Obesity rates in the U.S. are skyrocketing, including the rates in children and adolescents, and it’s important to never forget what we put into our bodies because while it may seem harmless for now, making poor choices regarding your diet can have long-term effects such as heart disease, type 2 diabetes, and even cancer. What causes obesity in children and adolescents? It can be one of many things such as genetics, a slower metabolism and an inability to burn as much fat. Fast food is another primary contributor to obesity because eating a fast food meal can contain an entire day’s worth of calories. Large portions and a lack of exercise, along with our advanced technology, means that we have spent maybe a little too much time on our phones and indoors instead of outside being active.

I interviewed Mr. Feldman and Ms. Peterson separately for some insight on this particular subject and their thoughts on these matters.

Here’s what they had to say.

Ms Peterson said, “I don’t think children are pleased with the meal programs; kids will be kids.” 

Ms. Peterson said, “French fries are my favorite vegetable, but I too have changed my eating habits for the better and I influence my son to do the same. “

She said, “I would advise the students to make good food choices when possible; we all have our cheat days and that’s okay. I recommend eating a salad and some fruit and eat junk food only every now and then. Try not to drink any sugar-loaded drinks either.”  

I also interviewed some students, who have asked to be anonymous. 

One student said,  “I think the meal program is pointless because these ‘healthy choices’ aren’t healthy choices at all and just because something healthy is there doesn’t mean anyone’s going to make any advances for the time being. “

Another student said, “In my opinion, teenagers today don’t care about much nor do they have much priorities other than their phones and social media like Snapchat or Facebook, so things like eating healthy or going to the gym seem impossible.”

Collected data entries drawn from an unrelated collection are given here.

Section Spec.
Context `{Heap} `{Usable} `{Qsort}.
Context (dictSdsHash : list Z -> Z) (dict_can_resize : dictResizeEnable).
Context (dictFingerprint : dict (list Z) unit -> Z).
Context (set_max_intset_entries set_max_listpack_entries set_max_listpack_value : Z).
Hypothesis limits : limits_ok set_max_intset_entries set_max_listpack_entries.
Context (U : strset).
Hypothesis HU : universe_ok U.
Local Abbreviation repr := (set_repr dictSdsHash set_max_intset_entries set_max_listpack_entries set_max_listpack_value).

Local Abbreviation add := (setTypeAddAux dictSdsHash dict_can_resize dictFingerprint set_max_intset_entries set_max_listpack_entries set_max_listpack_value).
Local Abbreviation remove := (setTypeRemoveAux dictSdsHash dict_can_resize).
Local Abbreviation is_member := (setTypeIsMemberAux dictSdsHash dict_can_resize).
(** SINTER, SINTERSTORE and SINTERCARD. *)
Lemma refines_inter c a keys (dstkey : option (list Z)) (card_only : bool) limit : db_is c a -> keys <> [] -> 0 <= limit < 2 ^ 63 ->
  (card_only = true -> dstkey = None) -> (card_only = false -> limit = 0) ->
  refines c (sinterGenericCommand dictSdsHash dict_can_resize dictFingerprint set_max_intset_entries set_max_listpack_entries set_max_listpack_value c keys dstkey card_only limit)
    (match dstkey with
     | Some dstkey => store_sets a dstkey keys inter_all
     | None => query_sets a keys inter_all (fun X =>
         if card_only then AnsInt (if limit =? 0 then Z.of_nat (size X) else Z.min limit (Z.of_nat (size X))) else AnsSet X)
     end).
Proof using HU limits.
  intros Hc Hne Hlim Hcd Hl0. unfold sinterGenericCommand, store_sets, query_sets. pose proof (lookup_sets_spec c a keys Hc) as Hlk. destruct (lookup_sets c keys) as [sets|].
  2: { rewrite Hlk. destruct dstkey; by apply refines_reply. }
  destruct Hlk as (-> & Hsets & Hlen). destruct (existsb _ sets) eqn:Ee.
  { rewrite (some_missing a sets Ee). destruct dstkey as [dstkey|]; [rewrite put_empty, size_empty; apply refines_int; [done|by apply db_delete]|].
    destruct card_only; [rewrite size_empty; destruct (limit =? 0); [by apply refines_reply|rewrite Z.min_r by lia; by apply refines_reply]|].
    apply refines_reply; [done|]. exists []. by split_and!; [constructor|..]. }
  destruct (sort_sets_spec c a qsortCompareSetsByCardinality sets Hc Hsets) as (c1 & sets' & -> & Hp & Hc1 & Er1). cbn [mbind res_bind].
  rewrite <- (inter_all_perm _ _ (Permutation_map (opt_set a) Hp)). assert (Forall (is_set a) sets') as Hs' by (by rewrite Hp).
  pose proof (all_present sets' (missing_perm _ _ Hp Ee)) as Eo. rewrite <- Eo in Hs'. replace (map (opt_set a) sets') with (map (opt_set a) (map Some (omap id sets'))) by (by rewrite Eo).
  assert (omap id sets' <> []) as Hne'.
  { intros E0. rewrite E0 in Eo. cbn in Eo. subst sets'. apply Permutation_nil_l in Hp. subst sets. by destruct keys. }
  clear Eo. destruct (omap id sets') as [|first others]; [done|]. clear Hne'. cbn [map] in Hs'. apply Forall_cons in Hs' as [[X Ha] Hoth].
  assert (Forall (fun key => is_set a (Some key)) others) as Hothers by (by rewrite Forall_map in Hoth).
  destruct (set_at_spec _ _ _ _ _ c1 a first X Hc1 Ha) as (o & Eo & Hr & _ & HX). rewrite Eo. cbn [mbind res_bind]. pose proof Hr as (vs & Hl & _).
  destruct (found_all a first X o vs others Ha Hl) as [Hnd <-]. destruct dstkey as [dstkey|].
  - destruct card_only; [by specialize (Hcd eq_refl)|]. rewrite (Hl0 eq_refl). destruct (target_spec o X Hr) as (dst & -> & Hdst). cbn [mbind res_bind].
    destruct (store_loop_ok a first X o vs others Ha HX Hl Hothers c1 dst Hc1 Eo Hdst) as (s & d & -> & Hsame & Hd & Hrd & Hint). cbn [mbind res_bind]. rewrite Hd.
    apply (inter_store_spec c c1); [done|done|done| |done]. etransitivity; [|exact HX]. eapply (found_sub a X o vs others Hl vs []). by rewrite app_nil_r.
  - cbn [mbind res_bind]. destruct card_only.
    + destruct (count_loop_ok a first X o vs others Ha HX Hl Hothers c1 limit Hc1 Eo Hlim) as (s & -> & [Hs Er] & Hcard). cbn [mbind res_bind].
      rewrite Hcard, size_list_to_set by done. apply refines_int; [congruence|done].
    + rewrite (Hl0 eq_refl). set (c2 := add_reply c1 SReplyDeferredLen).
      destruct (reply_loop_ok a first X o vs others Ha HX Hl Hothers c2 Hc1 Eo) as (s & -> & Hs & Er & Hd & Hcard). cbn [mbind res_bind].
      eexists _, (SReplySetLen (Z.of_nat (length (found a others vs))) :: map SReplyBulk (found a others vs)). split; [done|]. split; [|split; [by exists (found a others vs)|done]].
      cbn [set_reply_len sreplies]. rewrite Er, Hcard. unfold c2. cbn [add_reply sreplies]. rewrite Er1, <- app_assoc. cbn [app].
      rewrite insert_app_r_alt, Nat.sub_diag by lia. done.
Qed.
End Combine.
Lemma steps8 b : is_byte b ->
  is_byte (pairs8 b) /\ is_byte (nibbles8 (pairs8 b)) /\ nibbles8 (pairs8 b) mod 16 <= 4 /\ nibbles8 (pairs8 b) / 16 <= 4 /\
  count8 (nibbles8 (pairs8 b)) = ones (byte_bits b).
Proof.
  intros Hb. pose proof (all_bytes (fun b => let p := pairs8 b in let n := nibbles8 p in
    (0 <=? p) && (p <? 256) && (0 <=? n) && (n <? 256) && (n mod 16 <=? 4) && (n / 16 <=? 4) && (count8 n =? ones (byte_bits b))) b ltac:(by vm_compute) Hb) as E.
  cbv beta zeta in E. rewrite !andb_true_iff, !Z.leb_le, !Z.ltb_lt, Z.eqb_eq in E. unfold is_byte. lia.
Qed.

Section Word.
Context (l : list Z) (Hl : bytes l) (H4 : length l = 4%nat).

Lemma mask4 (m : Z) : replicate (length l) m = [m; m; m; m].
Proof using H4. by rewrite H4. Qed.

Lemma map_bytes (f : Z -> Z) : (forall b, is_byte b -> is_byte (f b)) -> bytes (map f l).
Proof using Hl. intros Hf. apply Forall_map. by apply (Forall_impl _ _ _ Hl). Qed.

Lemma word_range (f : Z -> Z) : (forall b, is_byte b -> is_byte (f b)) -> u32 (le_combine (map f l)) = le_combine (map f l).
Proof using Hl H4. intros Hf. apply uwrap_id. pose proof (le_combine_range _ (map_bytes f Hf)) as R. rewrite length_map, H4 in R. exact R. Qed.

Lemma pair_counts_bytes : pair_counts (le_combine l) = le_combine (map pairs8 l).
Proof using Hl H4.
  unfold pair_counts. change 0x55555555 with (le_combine [0x55; 0x55; 0x55; 0x55]). rewrite <- mask4, land_shift_bytes by (done || lia).
  rewrite <- (word_range pairs8) by (intros b Hb; apply (steps8 b Hb)). f_equal.
  pose proof (le_combine_linear pairs8 (fun b => Z.land (Z.shiftr b 1) 0x55) id l) as E. rewrite map_id in E. rewrite E; [lia|]. intros b. unfold pairs8, id. lia.
Qed.
End Word.

Lemma nibble_counts_bytes l : bytes l -> length l = 4%nat -> bytes (map nibbles8 l) -> nibble_counts (le_combine l) = le_combine (map nibbles8 l).
Proof.
  intros Hl H4 Hn. unfold nibble_counts. change 0x33333333 with (le_combine [0x33; 0x33; 0x33; 0x33]). rewrite <- (mask4 l H4).
  rewrite <- (Z.shiftr_0_r (le_combine l)) at 1. rewrite !land_shift_bytes by (done || lia). rewrite <- le_combine_linear with (h := nibbles8).
  - apply uwrap_id. pose proof (le_combine_range _ Hn) as R. rewrite length_map, H4 in R. exact R.
  - intros b. unfold nibbles8. by rewrite Z.shiftr_0_r.
Qed.

Definition nibbles_ok (b : Z) : Prop := is_byte b /\ b mod 16 <= 4 /\ b / 16 <= 4.

Lemma byte_counts_mask l : Forall nibbles_ok l ->
  Z.land (le_combine l + Z.shiftr (le_combine l) 4) (le_combine (replicate (length l) 0x0F)) = le_combine (map count8 l) /\ le_combine l mod 16 <= 4.
Proof.
  induction 1 as [|b l (Hb & Hlo & Hhi) Hl [IH Hm]]; [done|]. unfold is_byte in Hb. cbn [length replicate le_combine map]. split.
  - set (hi := le_combine l) in *. assert (Z.shiftr (b + 256 * hi) 4 = Z.shiftr b 4 + 16 * (hi mod 16) + 256 * Z.shiftr hi 4) as ->.
    { rewrite !Z.shiftr_div_pow2 by lia. change (2 ^ 4) with 16. pose proof (Z.div_mod hi 16 ltac:(lia)). symmetry. replace (b + 256 * hi) with (b + (16 * hi) * 16) by lia. rewrite Z.div_add by lia. lia. }
    pose proof (Z.mod_pos_bound hi 16 ltac:(lia)). assert (0 <= Z.shiftr b 4 <= 4) as Hs by (rewrite Z.shiftr_div_pow2 by lia; change (2 ^ 4) with 16; pose proof (Z.div_pos b 16); lia).
    assert (b <= 68) as Hb68 by (pose proof (Z.div_mod b 16 ltac:(lia)); lia).
    replace (b + 256 * hi + (Z.shiftr b 4 + 16 * (hi mod 16) + 256 * Z.shiftr hi 4)) with ((b + Z.shiftr b 4 + 16 * (hi mod 16)) + 256 * (hi + Z.shiftr hi 4)) by lia.
    rewrite <- (Z.shiftr_0_r (_ + 256 * _)). rewrite land_shift_cons by lia. rewrite !Z.shiftr_0_r, IH. f_equal. unfold count8.
    change 15 with (Z.ones 4). rewrite !Z.land_ones by lia. change (2 ^ 4) with 16. rewrite (Z.mul_comm 16), Z.mod_add by lia. done.
  - replace (b + 256 * le_combine l) with (b + (16 * le_combine l) * 16) by lia. by rewrite Z.mod_add by lia.
Qed.

(** The counts of the bytes of a word. *)
Lemma word_counts l : bytes l -> length l = 4%nat ->
  byte_counts (nibble_counts (pair_counts (le_combine l))) = le_combine (map (fun b => ones (byte_bits b)) l).
Proof.
  intros Hl H4. assert (bytes (map pairs8 l)) as Hp by (apply map_bytes; [done|]; intros b Hb; apply (steps8 b Hb)).
  assert (Forall nibbles_ok (map nibbles8 (map pairs8 l))) as Hn.
  { apply Forall_map, Forall_map, (Forall_impl _ _ _ Hl). intros b Hb. unfold nibbles_ok. destruct (steps8 b Hb) as (_ & ? & ? & ? & _). done. }
  assert (bytes (map nibbles8 (map pairs8 l))) as Hnb by (apply (Forall_impl _ _ _ Hn); by intros b [? _]).
  rewrite (pair_counts_bytes l Hl H4), nibble_counts_bytes by (by rewrite ?length_map). set (n := map nibbles8 _) in *. assert (length n = 4%nat) as Hn4 by (unfold n; by rewrite !length_map).
  unfold byte_counts. rewrite uwrap_id.
  - change 0x0F0F0F0F with (le_combine [0x0F; 0x0F; 0x0F; 0x0F]). rewrite <- (mask4 n Hn4). rewrite (proj1 (byte_counts_mask n Hn)). unfold n. rewrite !map_map. f_equal.
    apply map_ext_in. intros b Hb. apply steps8. rewrite Forall_forall in Hl. by apply Hl, list_elem_of_In.
  - do 5 (destruct n as [|? n]; try done). rewrite Z.shiftr_div_pow2 by lia. repeat (apply Forall_cons in Hn as [(? & ? & ?) Hn]). unfold is_byte in *. cbn [le_combine].
    repeat match goal with H : ?x / 16 <= 4 |- _ => assert (x <= 79) by (pose proof (Z.div_mod x 16 ltac:(lia)); pose proof (Z.mod_pos_bound x 16 ltac:(lia)); lia); clear H end.
    match goal with |- 0 <= ?x + ?x / _ < _ => pose proof (Z.div_pos x (2 ^ 4) ltac:(lia) ltac:(lia)); pose proof (Z.div_le_upper_bound x (2 ^ 4) x ltac:(lia) ltac:(lia)) end. lia.
Qed.
(* ===== verification/BitSearch.v ===== *)
(** * The search for a bit

    [redisBitpos] finds the first bit, whatever the alignment of the string: the
    loops over bytes and words skip what cannot have it, and the rest is one word,
    in which the string is followed by zeros. *)
From S2P Require Import Prelude Mem Bitops BitString.

Local Open Scope Z_scope.

Fixpoint first_bit (bit : bool) (l : list bool) : option nat :=
  match l with
  | [] => None
  | b :: l => if eqb b bit then Some O else S <$> first_bit bit l
  end.

Lemma first_bit_app bit l1 l2 : first_bit bit (l1 ++ l2) = match first_bit bit l1 with Some i => Some i | None => Nat.add (length l1) <$> first_bit bit l2 end.
Proof.
  induction l1 as [|b l1 IH]; cbn; [by destruct (first_bit bit l2)|]. destruct (eqb b bit); [done|]. rewrite IH. destruct (first_bit bit l1); [done|]. by destruct (first_bit bit l2).
Qed.

Lemma first_bit_Some bit l i : first_bit bit l = Some i <-> l !! i = Some bit /\ forall j, (j < i)%nat -> l !! j = Some (negb bit).
Proof.
  revert i. induction l as [|b l IH]; intros i; cbn; [by split; [|intros [? _]]|]. destruct (eqb b bit) eqn:E; [apply eqb_prop in E as ->|apply eqb_false_iff in E].
  - split; [intros [= <-]; split; [done|lia]|]. intros [Hi Hj]. destruct i as [|i]; [done|]. specialize (Hj O ltac:(lia)). cbn in Hj. by destruct bit.
  - destruct i as [|i]; cbn; [split; [by destruct (first_bit bit l)|by intros [[= ->] _]]|]. rewrite fmap_Some. split.
    + intros (x & Hx & [= ->]). apply IH in Hx as [Hx Hj]. split; [done|]. intros [|j] Hlt; cbn; [by destruct b, bit|]. apply Hj. lia.
    + intros [Hi Hj]. exists i. split; [|done]. apply IH. split; [done|]. intros j Hlt. apply (Hj (S j)). lia.
Qed.

Lemma first_bit_None bit l : first_bit bit l = None <-> Forall (fun b => b = negb bit) l.
Proof.
  induction l as [|b l IH]; [done|]. rewrite Forall_cons, <- IH. cbn [first_bit]. destruct (eqb b bit) eqn:E; [apply eqb_prop in E as ->|apply eqb_false_iff in E].
  - split; [done|]. intros [E _]. by destruct bit.
  - rewrite fmap_None. split; [|by intros [_ ?]]. intros ->. split; [by destruct b, bit|done].
Qed.

Lemma first_bit_replicate bit n : first_bit bit (replicate n (negb bit)) = None.
Proof. apply first_bit_None, Forall_replicate. done. Qed.

Lemma first_bit_lt bit l i : first_bit bit l = Some i -> (i < length l)%nat.
Proof. intros [Hi _]%first_bit_Some. by apply lookup_lt_Some in Hi. Qed.

(** ** Skipping *)

Definition skip_byte (bit : bool) : Z := if bit then 0 else UCHAR_MAX.
Definition skip_value (bit : bool) : Z := if bit then 0 else ULONG_MAX.

Lemma skip_byte_spec bit b : is_byte b -> first_bit bit (byte_bits b) = None <-> b = skip_byte bit.
Proof.
  intros Hb. pose proof (all_bytes (fun b => eqb (bool_decide (first_bit bit (byte_bits b) = None)) (b =? skip_byte bit)) b ltac:(by destruct bit; vm_compute) Hb) as E.
  apply eqb_prop in E. rewrite <- Z.eqb_eq, <- E. symmetry. apply bool_decide_eq_true.
Qed.

Lemma skip_bytes_all bit l : bytes l -> first_bit bit (bits_of l) = None -> l = replicate (length l) (skip_byte bit).
Proof.
  induction 1 as [|b l Hb Hl IH]; [done|]. rewrite bits_of_cons, first_bit_app. destruct (first_bit bit (byte_bits b)) eqn:E; [done|]. rewrite fmap_None. intros El.
  apply skip_byte_spec in E as ->; [|done]. cbn [length replicate]. f_equal. by apply IH.
Qed.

“I think some of us can’t help it, we all have schedules that we get caught up in and just never have the time,” said another student.

“Well, I agree and disagree because yes, eating healthy and taking care of yourself [is something] I am all for and I think that the school trying to at least encourage kids to eat healthier is great, but just because healthy choices are available won’t make students care,” said Autumn Wilson.

As for my final thoughts on this topic, I think some of us aren’t educated enough on diets and maybe for some of us, we are aware but choose to live carefree, which is okay. We are young (FUN reference, huh?) and should enjoy life and all of it’s delicious, sugary, and greasy foods it has to offer, but within reason. I notice during lunch in the cafeteria that the salad line is very short most of the time and usually the pizza or burrito line is much longer and don’t get me wrong when I say I’m just as guilty because my usual is a spicy chicken, but I know a number of students who eat pizza everyday for lunch at school. I recommend to at least have some fruit with your breakfast or lunch and go for some water instead of all that caffeine, it’s seriously killing your liver. As for the meal program, I’d say that it’s a great thing for schools to try to encourage better nutrition and it does have some benefiting aspects, but I will also say that I agree with some of the interviewed students’ points. Just because healthy options have been made more available, it doesn’t make much of a difference when the students aren’t doing much with it and remain careless. So, is the meal program effective? Is it necessary? I’ll leave that for you to decide because in the end, the choice is yours.